With contributions by Jacob Lauinger, Monica Louise Philips, Benjamin Studevent-Hickman, and Aage Westenholz
An expedition from the University of Chicago excavted the site of Bismaya (ancient Adab) from December 24, 1903, until late June 1905. The excavations were directed first by Edgar J. Banks and then, briefly, by Victor S. Persons. Over 1,000 artifacts, many of them early cuneiform documents, were sent to Chicago, where they are now housed in the Oriental Institute Museum.

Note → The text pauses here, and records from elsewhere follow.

(** * BUDC controller: the SCPI transport and polling layer (budc_scpi.c)

    A shallow embedding of [budc_scpi.c] and the properties of its
    transport, retrying getters, lock-wait loop and connection lifecycle.

    The C functions run against libserialport and the C library.  Both are
    outside the repository, so what they answer is an input of the model
    (the record [platform]); what the code does with those answers is
    translated function by function.  State that the code threads through
    calls (the heap of port and handle objects, elapsed time, the sequence
    of library calls) lives in the record [world]. *)

From Stdlib Require Import ZArith List String Ascii Bool Lia.
From Stdlib Require Import Floats.SpecFloat.
From stdpp Require Import gmap strings.

Local Open Scope string_scope.
Local Open Scope Z_scope.

(** ** C strings and <ctype.h> *)

(** [isspace] and [isdigit] in the "C" locale. *)
Definition isspace (c : ascii) : bool :=
  let n := N_of_ascii c in ((9 <=? n) && (n <=? 13) || (n =? 32))%N.

Definition isdigit (c : ascii) : bool :=
  let n := N_of_ascii c in ((48 <=? n) && (n <=? 57))%N.

Definition digit_value (c : ascii) : Z := Z.of_N (N_of_ascii c) - 48.

(** The C string held by a byte buffer: everything before the first NUL. *)
Fixpoint cstr (bytes : string) : string :=
  match bytes with
  | EmptyString => EmptyString
  | String c r => if Ascii.eqb c Ascii.zero then EmptyString else String c (cstr r)
  end.

Definition strlen (s : string) : Z := Z.of_nat (String.length s).

(** [strchr(s, c) != NULL] *)
Fixpoint strchr (s : string) (c : ascii) : bool :=
  match s with
  | EmptyString => false
  | String d r => Ascii.eqb d c || strchr r c
  end.

(** [snprintf(buf, size, ...)] keeps at most [size - 1] characters. *)
Fixpoint truncate (n : nat) (s : string) : string :=
  match n, s with
  | S n', String c r => String c (truncate n' r)
  | _, _ => EmptyString
  end.

(** *** trim_whitespace *)

(** The forward scan of [trim_whitespace]: [start] is advanced while it
    points at white space. *)
Fixpoint skip_space (s : string) : string :=
  match s with
  | String c r => if isspace c then skip_space r else s
  | EmptyString => EmptyString
  end.

(** Dropping the white space at the end of a string. *)
Fixpoint rstrip (s : string) : string :=
  match s with
  | EmptyString => EmptyString
  | String c r =>
      match rstrip r with
      | EmptyString => if isspace c then EmptyString else String c EmptyString
      | r' => String c r'
      end
  end.

(** [trim_whitespace(str)]: the content of [str] afterwards.  The backward
    scan stops at [start] ([end > start]), so the first character after the
    leading white space is never examined by it. *)
Definition trim_whitespace (str : string) : string :=
  match str with
  | EmptyString => EmptyString
  | _ =>
      match skip_space str with
      | EmptyString => EmptyString
      | String c r => String c (rstrip r)
      end
  end.

(** *** atoi *)

Fixpoint digits_value (acc : Z) (s : string) : Z :=
  match s with
  | String c r => if isdigit c then digits_value (10 * acc + digit_value c) r else acc
  | EmptyString => acc
  end.

(** The integer that a decimal prefix denotes: white space, an optional
    sign, digits; 0 when there are no digits. *)
Definition decimal_prefix (s : string) : Z :=
  match skip_space s with
  | String "-" r => - digits_value 0 r
  | String "+" r => digits_value 0 r
  | s' => digits_value 0 s'
  end.

Definition INT_MIN : Z := - 2147483648.
Definition INT_MAX : Z := 2147483647.
(* ===== verification/Prelude.v ===== *)
(** * The Lymon edge agent: a verification library

    This library models the Lymon agent (a Rust program that collects industrial
    samples, keeps them in a durable buffer and streams them to a cloud) and
    proves what makes it correct. Paths are relative to the root of the
    repository, under [src/].

    ** The program and its parts

    [run_agent] ([src/main.rs]) reads its configuration ([src/config.rs]),
    resolves its credentials ([src/enroll.rs]), opens the durable buffer
    ([src/buffer.rs]) and starts three things that run together:
    - the collector ([src/collector.rs]): one task per provisioned ingest, which
      polls or subscribes to a source and enqueues scaled samples. Sources are
      Modbus devices ([src/modbus.rs]), Power Studio servers ([src/pss.rs]) and
      plugin processes ([src/plugins.rs]);
    - the control channel ([src/control.rs]): a WebSocket over which the cloud
      provisions connectors and ingests, queries sources, writes to devices,
      subscribes to points, asks for logs ([src/logbuf.rs]) and for updates;
    - the ingest streamer ([src/ingest_client.rs]): claims batches of the buffer,
      sends them over gRPC and settles them by their acknowledgement.
    Plugins are programs built on the SDK ([crates/collector-sdk/src/lib.rs]): the
    S7 connector ([crates/plugin-s7]) with its client of the S7 protocol, the
    OPC-UA connector ([crates/plugin-opcua]), and a reference plugin without the
    SDK ([examples/echo_plugin.rs]). On Windows [src/winservice.rs] runs
    [run_agent] under the service manager.

    ** How the code is modelled

    A Rust function is a Rocq function of the same name; when the name is taken,
    the file's name tells them apart. State is passed explicitly: [result E A] is
    [Result], [StE S] threads a state and may fail, [HangE S] may also not return
    (a call that waits for ever, or a panic), and the buffer, the S7 client, the
    plugin host and the streamer have monads of their own ([M], [S7] in
    S7Client.v, [HM], [IM]). Everything outside the repository is a type class of
    operations over an abstract world [W], with its documented laws, where a
    theorem needs them, in a second class: SQLite failures (a fault plan), TCP
    ([Tcp]), Modbus ([ModbusNet]), HTTP ([Http]), XML ([PssXml]), the calendar
    ([Chrono]), JSON values ([Json], [JsonLaws], and [Wire] for what printing and
    parsing make of them), processes ([Procs]; [Pipe] and [Timed] for their waits,
    [Lockstep] and [SdkProcs] for those that run the SDK), the service manager ([Scm]), start-up ([Boot]), gRPC and
    the tasks that run meanwhile ([IngestEnv]), signatures ([Crypto]), OPC-UA
    ([OpcUa]), files ([Disk]). Machine integers are [Z] with their casts and
    wraps written out (release build); doubles are the specification floats of
    the Standard Library.

    ** The files

    - Prelude.v, Float.v, RustStr.v, Decimal.v: results and monads, machine
      integers, list lemmas; IEEE-754 and the casts of Rust; the string functions
      of Rust; decimal numbers.
    - Proto.v: the fields of the generated ingest messages.
    - Buffer.v ([src/buffer.rs]): the tables as lists of rows, one function per
      SQL statement, and the handlers. BufferLogic.v is a weakest precondition
      over every fault plan, BufferInv.v the invariant of the tables, BufferSpec.v
      the abstract queue, BufferRefine.v the simulation, BufferProps.v the
      theorems about reachable states.
    - Words.v ([src/control.rs], lines 990 to 1051): register words.
    - S7Decode.v, S7Client.v, S7Blocks.v ([crates/plugin-s7/src/s7]): scalar types,
      the client telegram by telegram, block browsing. S7Safety.v: no panic and
      termination once a usable PDU is negotiated; S7Plc.v and S7Sim.v: what the client does
      against a device that follows the protocol, and a simulated one.
    - Json.v: JSON values, derived deserialisation, and a concrete tree. Wire.v:
      a value after it was printed and parsed (floats read back best-effort, a
      nesting limit), lines of text, and a concrete printer and parser.
    - Sdk.v: the SDK, its process loop and the lockstep theorem.
    - S7Plugin.v, S7PluginProps.v ([crates/plugin-s7/src/main.rs]); Opcua.v,
      OpcuaProps.v ([crates/plugin-opcua/src/main.rs]): the two connectors.
    - Ingest.v ([src/ingest_client.rs]); IngestProps.v states what the server and
      the other tasks promise and the consistency of agent and server,
      IngestOnce.v proves exactly-once delivery, IngestLive.v which
      acknowledgement settles a batch and that the buffer drains.
    - Jobs.v: connectors and ingests, shared by the next files.
    - Plugins.v, PluginsProps.v ([src/plugins.rs]): discovery, processes, exchanges.
      Exchanges.v: [exchange] from one await to the next, with any number of
      callers under the plugin's mutex and callers aborted anywhere.
    - HostSdk.v: the host against processes that run the SDK; Linearize.v: the
      concurrent exchanges against such processes; S7Remote.v: the S7 connector in
      such a process, up to the samples of the agent; Echo.v: the reference plugin.
    - Writer.v ([serve] of [src/control.rs]): the bounded queue in front of the one
      task that writes to the socket, and its producers.
    - Modbus.v ([src/modbus.rs]); Write.v, WriteProps.v ([src/control.rs], lines 734
      to 988): supervisory writes; PluginWrite.v: such a write through a plugin,
      OpcuaRemote.v up to the node of an OPC-UA server.
    - Pss.v, PssProps.v ([src/pss.rs]).
    - Collector.v ([src/collector.rs]); CollectorProps.v: reconfiguration and
      sampling windows; CollectorBuffer.v: what the tasks do to the buffer.
      Stream.v: subscriptions, from the connector to the buffer. System.v: the
      collector, the buffer and the streamer together.
    - Logbuf.v ([src/logbuf.rs]): the log ring, with its theorem.
    - Enroll.v, EnrollProps.v ([src/config.rs], [src/enroll.rs]); Start.v:
      [run_agent] ([src/main.rs]), whose runs are lives of the system of
      System.v; Service.v: [main] and the Windows service.
    - Control.v, ControlProps.v ([src/control.rs], lines 36 to 732): frames,
      provisioning, queries, subscriptions, updates, reconnection, each handler
      and each frame in one go. ControlSteps.v cuts them at their awaits: the
      stages of [handle_query], [handle_write] and [handle_subscribe] and the
      pieces of a provision frame interleave, also after the connection ended;
      ControlStepsProps.v has the theorems, and that the stages in a row are the
      handlers of Control.v ([handlers_in_one_go]). ControlSubs.v: the streams of
      the subscriptions between the awaits; ControlStream.v: the batches of one on
      their way to the cloud.

    ** What the theorems show

    - No sample is lost or doubled: the buffer is an abstract queue whatever SQLite
      call fails ([buffer_refines_queue]); every accepted sample is pending, in
      flight, delivered or dropped by the cap, exactly one of them, through any
      failures and restarts ([buffer_conserves]); a claimed batch is recovered
      ([claimed_batch_recovered]); retry undoes claim; the cap; and, with an
      idempotent server, exactly-once delivery: the entries of the batches stored,
      waiting, rejected and dropped are those of the history of what the other
      tasks put in, each once with its number, its origin and its sample, and a
      batch is booked under the origin of all its entries, and nothing is dropped
      before more was put in than the least cap ([streamer_exactly_once]), for any other tasks that only enqueue. The
      collector's tasks are such, and their history ([t_accepted], which the code
      does not keep) is what their enqueues put in ([tasks_only_enqueue]), so that
      the whole agent delivers ([agent_delivers]), however the tasks,
      configurations, failures, kills and restarts interleave.
    - The S7 client never panics and ends, whatever its peer sends, once a PDU that
      leaves room for data is negotiated; with one of 18 bytes a read does not
      return ([area_transfer_total]). Against a device that follows the protocol
      it reads and writes exactly the memory asked ([area_write_read]). A poll
      asks only what the client accepts ([read_plan_ok]) and answers every point,
      on good sessions and with peers that do not negotiate 18 bytes
      ([s7_read_spec]); through the plugin process, JSON and the scale, what the
      agent collects is the memory of the PLC, for Bool points below byte 8192
      ([s7_collected]).
    - A plugin answers every request once, in order ([run_lockstep]). The mutex of
      a plugin makes its exchanges atomic ([exchanges_serialize]); the wait for an
      answer ends by the timeout, and a call that does not return is behind a
      write the process does not take, which has no timeout and keeps the mutex
      ([exchanges_end]); over all interleavings and aborts a call's answer is the
      one at its place in the order of its process, shifted by one for each call
      aborted half way before it ([exchanges_linearize]; [exchange_paired] and
      [dropped_exchange_shifts] are its two sides for calls in one go). An
      operation of the host is then the operation of the connector, on the request
      as it arrives, or the process is gone ([remote_read], [remote_write],
      [remote_query]); and a subscription's batches reach the buffer
      ([subscription_in_order]) or the cloud ([subscription_forwarded]) in order.
    - A write reaches a device only through the gate ([write_gate]; with provision
      frames in between, [write_gate_interleaved]), which asks for what
      [verify_signature_spec] says, and leaves the encoded value in the addressed
      registers ([write_modbus_registers]) or in the OPC-UA node
      ([opcua_write_spec]); through a plugin it is one write of the connector,
      acknowledged only when that succeeded ([plugin_write_reported]), from the
      cloud to the node of the server ([opcua_command]); when only the read-back
      fails, the command is reported failed although the node was written.
    - A provision frame with distinct ingest ids decides the configuration, when
      every running task has its handle ([provision_spec]); reconfiguration leaves exactly the new tasks
      ([reconfigure_replaces]); every query is answered once
      ([queries_answered_once], [queries_interleaved]); frames are sent in the
      order of their producers, none lost while the socket works, through a queue
      of 32 ([writer_keeps_order], [writer_drains]); subscriptions are stopped
      ([subscriptions_tracked]), but for the streams a handler has in hand at that
      moment ([streams_accounted]); an update request can only write the trigger file
      ([request_update_safe]).
    - Sampling windows enqueue the means ([run_window_means]); enrollment is kept,
      in a private file, whatever code a later start is given ([enroll_persists]); browsing is bounded ([browse_budget]);
      paths and log lines read back ([values_path_roundtrip], [log_event_last]);
      the Windows service starts and stops the agent in order, at the first Stop or
      Shutdown ([run_service_life]).

    ** Bounds and fuel

    The loops that run for ever (the streamer's, the tasks', the channel's) take a
    bound on their rounds or a list of events, and the theorems hold for every
    bound. Loops that end have enough fuel: the chunk loops of [read_area] and
    [write_area] one round per byte, [drain_lines] the length of the bytes,
    [browse_pages] the 64 pages of the source, a sampling window
    [record / every + 2] reads ([run_window_means]), [wait_ack] as many rounds as
    the server sends other acknowledgements ([send_and_ack_settles]), [stream_loop]
    two more than the batches of the connector ([subscription_in_order]), [forward]
    three more ([subscription_forwarded]). A call of [exchange] needs at most three
    polls ([exchanges_end]), a handler of the channel four stages
    ([handlers_in_one_go]).

    ** Not modelled, and why

    The build script ([build.rs]) only calls the protobuf compiler. Of
    [src/main.rs] the command line parser, the TLS provider and the tracing
    libraries are interfaces; logging, metrics and tracing spans are left out
    everywhere. The tasks of the runtime interleave at the points where the model
    says so: between the streamer's awaits (Ingest.v), the awaits of an exchange
    (Exchanges.v), the handlers of the control channel (ControlSteps.v) and the
    producers of its writer (Writer.v). These are not put into one transition
    system: a stage of ControlSteps.v that asks a plugin is a whole exchange
    (which [exchanges_serialize] and [exchanges_linearize] justify), a frame sent
    there is one offered to the writer. A request line is written as a whole, or
    the write fails, or it is not taken and the caller waits ([Pipe]); a caller
    aborted in the middle of a line (one longer than the pipe takes at once) is not
    modelled. An aborted task is gone at once: what it does up to its next await
    counts as done before. The messages generated from the protobuf file, SQLite, gRPC, HTTP,
    XML, the calendar, Ed25519 and the OPC-UA stack are interfaces. *)
From stdpp Require Export base list gmap strings numbers option sorting relations.
From Stdlib Require Export ZArith Lia.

The results of the Bismaya excavations were never properly published, and most of the material was never published at all. Banks wrote a lively and highly readable popular account, Bismaya, or the Lost City of Adab, that appeared in 1912 and gave the impression that his field methods were considerably less than satisfactory. However, that was not the case. Banks kept a careful field diary, complete with highly accurate sketches, and sent detailed weekly reports, lavishly illustrated with his own drawings, back to Chicago. These materials show that he exacted a mid-third-millennium B.B. temple and discovered some of the world's first historical inscriptions incised on stone vessels dedicated in that structure. He also uncovered residences of the late Early Dynastic period, two Akkadian administrative centers, and a palace of the Isin Larsa/Old Babylonia period.
This monograph presents this large and significant corpus of unpublished material and includes analyses of stratigraphy, architecture, sculpture, cylinder seals, metalwork, and pottery, and discussions of chronology, the succession of the first kings of Adab, and administrative practices during the third millennium B.C.